SUPPLIED MATERIAL section start

(* ===== verification/SessionRepo.v ===== *)
(** [infrastructure/persistence/session_repository.py]: sessions, refresh token families and
    refresh tokens in the database. *)
From S2P Require Import Prelude PyText Entity Models RedisClient World.

Definition MAX_ACTIVE_SESSIONS : nat := 10.

(** ** SqlAlchemySessionRepository *)

Section Repository.
Context {R : Type} {E : Env}.
Abbreviation M := (prog R).

Definition user_is_active (user_id : UUID) : M bool :=
  db ← get_db;
  mret (match scalar (fun u => u_user_id u == user_id) (users db) with
        | Some user => (u_state user == "active") && is_none (u_anonymized_at user)
        | None => false
        end).

(** [_record]. *)
Definition _record (value : Session) : M SessionRecord :=
  client_type ← get_or ValueError (ClientType_of (s_client_id value));
  mret (MkSessionRecord (s_session_id value) (s_family_id value) (s_user_id value)
    (s_access_jti value) client_type (s_device_fingerprint_hash value) (s_ip_address value)
    (s_created_at value) (s_last_activity_at value) (s_expires_at value) (s_revoked_at value)).

(** Attribute writes on rows the unit of work holds. *)
Definition set_family (family_id : UUID) (f : RefreshTokenFamily -> RefreshTokenFamily) (db : Db) : Db :=
  db <| families ::= update_ (fun r => f_family_id r == family_id) f |>.
Definition set_session (session_id : UUID) (f : Session -> Session) (db : Db) : Db :=
  db <| sessions ::= update_ (fun r => s_session_id r == session_id) f |>.
Definition set_token (refresh_token_id : UUID) (f : RefreshToken -> RefreshToken) (db : Db) : Db :=
  db <| refresh_tokens ::= update_ (fun r => t_refresh_token_id r == refresh_token_id) f |>.

(** The rows of a user's live sessions, oldest first. *)
Definition active_pair (user_id : UUID) (now : Time) (p : RefreshTokenFamily * Session) : bool :=
  (f_user_id p.1 == user_id) && is_none (f_revoked_at p.1)
  && is_none (s_revoked_at p.2) && (now <? s_expires_at p.2).
Definition active_rows (user_id : UUID) (now : Time) (db : Db) : list (RefreshTokenFamily * Session) :=
  order_by (fun p => s_created_at p.2)
    (where_ (active_pair user_id now)
       (join_on (fun f s => s_family_id s == f_family_id f) (families db) (sessions db))).

(** One turn of the eviction loop. *)
Definition evict (now : Time) (p : RefreshTokenFamily * Session) (db : Db) : Db :=
  set_session (s_session_id p.2) (fun s => s <| s_revoked_at := Some now |>)
    (set_family (f_family_id p.1)
       (fun f => f <| f_revoked_at := Some now |> <| f_revocation_reason := Some "session_cap" |>) db)
  <| refresh_tokens ::= update_ (fun t => t_family_id t == f_family_id p.1)
                          (fun t => t <| t_revoked_at := Some now |>) |>.

Definition create_session (user_id : UUID) (client_type : ClientType) (device_fingerprint_hash : string)
    (ip_address : option string) (refresh_token_hash : string) (access_jti : UUID)
    (family_expires_at session_expires_at refresh_expires_at : Time) : M CreatedSession :=
  now ← now_utc;
  tx (
    db ← get_db;
    let active_rows := active_rows user_id now db in
    let overflow := (length active_rows + 1 - MAX_ACTIVE_SESSIONS)%nat in
    for_ (List.firstn overflow active_rows) (fun p => modify_db (evict now p));;
    let evicted := List.map (fun p => MkRevocationResult user_id (f_family_id p.1) (s_access_jti p.2))
                     (List.firstn overflow active_rows) in
    family_id ← new_uuid4;
    session_id ← new_uuid4;
    add_row families family_valid family_conflict
      (MkFamily family_id user_id device_fingerprint_hash (client_value client_type) now
         family_expires_at None None);;
    refresh_token_id ← new_uuid4;
    let created_session :=
      MkSession session_id family_id user_id None access_jti (client_value client_type)
        device_fingerprint_hash ip_address now now session_expires_at None in
    add_row sessions session_valid session_conflict created_session;;
    add_row refresh_tokens refresh_token_valid refresh_token_conflict
      (MkRefreshToken refresh_token_id family_id refresh_token_hash 0 now None None refresh_expires_at);;
    record ← _record created_session;
    mret (MkCreatedSession record evicted)).

(** [_revoke_locked]. *)
Definition _revoke_locked (family : RefreshTokenFamily) (active_session : Session) (now : Time)
    (reason : string) (db : Db) : Db :=
  set_session (s_session_id active_session)
    (fun s => s <| s_revoked_at := Some (or_else (s_revoked_at s) now) |>)
    (set_family (f_family_id family)
       (fun f => f <| f_revoked_at := Some (or_else (f_revoked_at f) now) |>
                   <| f_revocation_reason := str_or (f_revocation_reason f) (Some reason) |>) db)
  <| refresh_tokens ::=
       update_ (fun t => (t_family_id t == f_family_id family) && is_none (t_revoked_at t))
               (fun t => t <| t_revoked_at := Some now |>) |>.

(** The refresh token with its family and session. *)
Definition token_rows (token_hash : string) (db : Db) : list (RefreshToken * (RefreshTokenFamily * Session)) :=
  where_ (fun p => t_token_hash p.1 == token_hash)
    (join_on (fun t p => f_family_id p.1 == t_family_id t) (refresh_tokens db)
       (join_on (fun f s => s_family_id s == f_family_id f) (families db) (sessions db))).

Definition token_expired (token : RefreshToken) (family : RefreshTokenFamily) (active_session : Session)
    (idle_timeout_seconds : Z) (now : Time) : bool :=
  (t_expires_at token <=? now) || (f_absolute_expires_at family <=? now)
  || (s_expires_at active_session <=? now)
  || (s_last_activity_at active_session + seconds idle_timeout_seconds <=? now).

(** The writes of a rotation that succeeds. *)
Definition rotated_session (new_access_jti : UUID) (now : Time) (s : Session) : Session :=
  s <| s_access_jti := new_access_jti |> <| s_org_id := None |> <| s_last_activity_at := now |>.
Definition spent_token (now : Time) (t : RefreshToken) : RefreshToken :=
  t <| t_used_at := Some now |> <| t_revoked_at := Some now |>.

Definition rotate_refresh_token (token_hash replacement_hash : string) (replacement_expires_at : Time)
    (new_access_jti : UUID) (client_type : ClientType) (device_fingerprint_hash : string)
    (idle_timeout_seconds : Z) (now : Time) : M RotationResult :=
  tx (
    db ← get_db;
    row ← one_row (token_rows token_hash db);
    match row with
    | None => mret (MkRotationResult Rot_INVALID None None)
    | Some (token, (family, active_session)) =>
      let revoked := MkRevocationResult (s_user_id active_session) (f_family_id family)
                       (s_access_jti active_session) in
      if is_some (t_used_at token) then
        modify_db (_revoke_locked family active_session now "token_reuse");;
        mret (MkRotationResult Rot_REUSED None (Some revoked))
      else if is_some (t_revoked_at token) || is_some (f_revoked_at family)
              || is_some (s_revoked_at active_session) then
        mret (MkRotationResult Rot_INVALID None None)
      else if token_expired token family active_session idle_timeout_seconds now then
        modify_db (_revoke_locked family active_session now "expired");;
        mret (MkRotationResult Rot_EXPIRED None (Some revoked))
      else if (f_client_id family != client_value client_type)
              || (f_device_fingerprint_hash family != device_fingerprint_hash) then
        modify_db (_revoke_locked family active_session now "client_mismatch");;
        mret (MkRotationResult Rot_CLIENT_MISMATCH None (Some revoked))
      else
        modify_db (set_token (t_refresh_token_id token) (spent_token now));;
        refresh_token_id ← new_uuid4;
        add_row refresh_tokens refresh_token_valid refresh_token_conflict
          (MkRefreshToken refresh_token_id (f_family_id family) replacement_hash
             (t_generation token + 1) now None None
             (Z.min replacement_expires_at (f_absolute_expires_at family)));;
        modify_db (set_session (s_session_id active_session) (rotated_session new_access_jti now));;
        record ← _record (rotated_session new_access_jti now active_session);
        mret (MkRotationResult Rot_ROTATED (Some record) (Some revoked))
    end).

(** Sessions joined with their family. *)
Definition session_rows (P : Session -> RefreshTokenFamily -> bool) (db : Db) : list (Session * RefreshTokenFamily) :=
  where_ (fun p => P p.1 p.2)
    (join_on (fun s f => f_family_id f == s_family_id s) (sessions db) (families db)).

Definition revoke_session (user_id session_id : UUID) (reason : string) (now : Time)
    : M (option RevocationResult) :=
  tx (
    db ← get_db;
    row ← one_row (session_rows (fun s _ => (s_session_id s == session_id) && (s_user_id s == user_id)) db);
    match row with
    | None => mret None
    | Some (active_session, family) =>
      modify_db (_revoke_locked family active_session now reason);;
      mret (Some (MkRevocationResult (s_user_id active_session) (f_family_id family)
                    (s_access_jti active_session)))
    end).

Definition revoke_all (user_id : UUID) (reason : string) (now : Time) : M (list RevocationResult) :=
  tx (
    db ← get_db;
    let rows := session_rows (fun s f => (s_user_id s == user_id) && is_none (s_revoked_at s)
                                         && is_none (f_revoked_at f)) db in
    for_ rows (fun p => modify_db (_revoke_locked p.2 p.1 now reason));;
    mret (List.map (fun p => MkRevocationResult (s_user_id p.1) (f_family_id p.2) (s_access_jti p.1)) rows)).

(** The tests of a live session at an instant. *)
Definition live_session (now : Time) (s : Session) (f : RefreshTokenFamily) : bool :=
  is_none (s_revoked_at s) && (now <? s_expires_at s)
  && is_none (f_revoked_at f) && (now <? f_absolute_expires_at f).

(** [f"{item.device_fingerprint_hash[:8]}…"]. *)
Definition device_hint (fingerprint_hash : string) : string := take_s 8 fingerprint_hash +:+ "…".
Definition session_summary (item : Session) : M SessionSummary :=
  client_type ← get_or ValueError (ClientType_of (s_client_id item));
  mret (MkSessionSummary (s_session_id item) client_type (device_hint (s_device_fingerprint_hash item))
    (s_ip_address item) (s_created_at item) (s_last_activity_at item) (s_expires_at item) false).

Definition list_sessions (user_id : UUID) (now : Time) : M (list SessionSummary) :=
  db ← get_db;
  let rows := session_rows (fun s f => (s_user_id s == user_id) && live_session now s f) db in
  map_m session_summary (order_by_desc s_last_activity_at (List.map fst rows)).

Definition session_is_active (session_id : UUID) (now : Time) : M bool :=
  db ← get_db;
  mret (is_some (head (session_rows (fun s f => (s_session_id s == session_id) && live_session now s f) db))).

Definition scope_session (user_id session_id workspace_id access_jti : UUID) (now : Time)
    : M (option UUID) :=
  tx (
    db ← get_db;
    match session_rows (fun s f => (s_session_id s == session_id) && (s_user_id s == user_id)
                                   && live_session now s f) db with
    | [] => mret None
    | (active_session, _) :: _ =>
      modify_db (set_session (s_session_id active_session)
        (fun s => s <| s_org_id := Some workspace_id |> <| s_access_jti := access_jti |>
                    <| s_last_activity_at := now |>));;
      mret (Some (s_access_jti active_session))
    end).

(** [audit]: the identifier and the time of the row are column defaults. *)
Definition session_audit (event_type outcome : string) (correlation_id user_id : UUID) (metadata : dict)
    : M unit :=
  now ← now_utc;
  tx (
    audit_id ← new_uuid4;
    add_row audit_logs audit_log_valid no_conflict
      (MkAuditLog audit_id (Some user_id) (Some user_id) None event_type outcome correlation_id
         metadata now)).
End Repository.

SUPPLIED MATERIAL section end

- ACTIVITY: Give again, exactly as written, the lines running from the first line of the data above through the line that contains "(where_ (active_pair user_id now)".

- RESPONSE TO THIS EXERCISE:
(* ===== verification/SessionRepo.v ===== *)
(** [infrastructure/persistence/session_repository.py]: sessions, refresh token families and
    refresh tokens in the database. *)
From S2P Require Import Prelude PyText Entity Models RedisClient World.

Definition MAX_ACTIVE_SESSIONS : nat := 10.

(** ** SqlAlchemySessionRepository *)

Section Repository.
Context {R : Type} {E : Env}.
Abbreviation M := (prog R).

Definition user_is_active (user_id : UUID) : M bool :=
  db ← get_db;
  mret (match scalar (fun u => u_user_id u == user_id) (users db) with
        | Some user => (u_state user == "active") && is_none (u_anonymized_at user)
        | None => false
        end).

(** [_record]. *)
Definition _record (value : Session) : M SessionRecord :=
  client_type ← get_or ValueError (ClientType_of (s_client_id value));
  mret (MkSessionRecord (s_session_id value) (s_family_id value) (s_user_id value)
    (s_access_jti value) client_type (s_device_fingerprint_hash value) (s_ip_address value)
    (s_created_at value) (s_last_activity_at value) (s_expires_at value) (s_revoked_at value)).

(** Attribute writes on rows the unit of work holds. *)
Definition set_family (family_id : UUID) (f : RefreshTokenFamily -> RefreshTokenFamily) (db : Db) : Db :=
  db <| families ::= update_ (fun r => f_family_id r == family_id) f |>.
Definition set_session (session_id : UUID) (f : Session -> Session) (db : Db) : Db :=
  db <| sessions ::= update_ (fun r => s_session_id r == session_id) f |>.
Definition set_token (refresh_token_id : UUID) (f : RefreshToken -> RefreshToken) (db : Db) : Db :=
  db <| refresh_tokens ::= update_ (fun r => t_refresh_token_id r == refresh_token_id) f |>.

(** The rows of a user's live sessions, oldest first. *)
Definition active_pair (user_id : UUID) (now : Time) (p : RefreshTokenFamily * Session) : bool :=
  (f_user_id p.1 == user_id) && is_none (f_revoked_at p.1)
  && is_none (s_revoked_at p.2) && (now <? s_expires_at p.2).
Definition active_rows (user_id : UUID) (now : Time) (db : Db) : list (RefreshTokenFamily * Session) :=
  order_by (fun p => s_created_at p.2)
    (where_ (active_pair user_id now)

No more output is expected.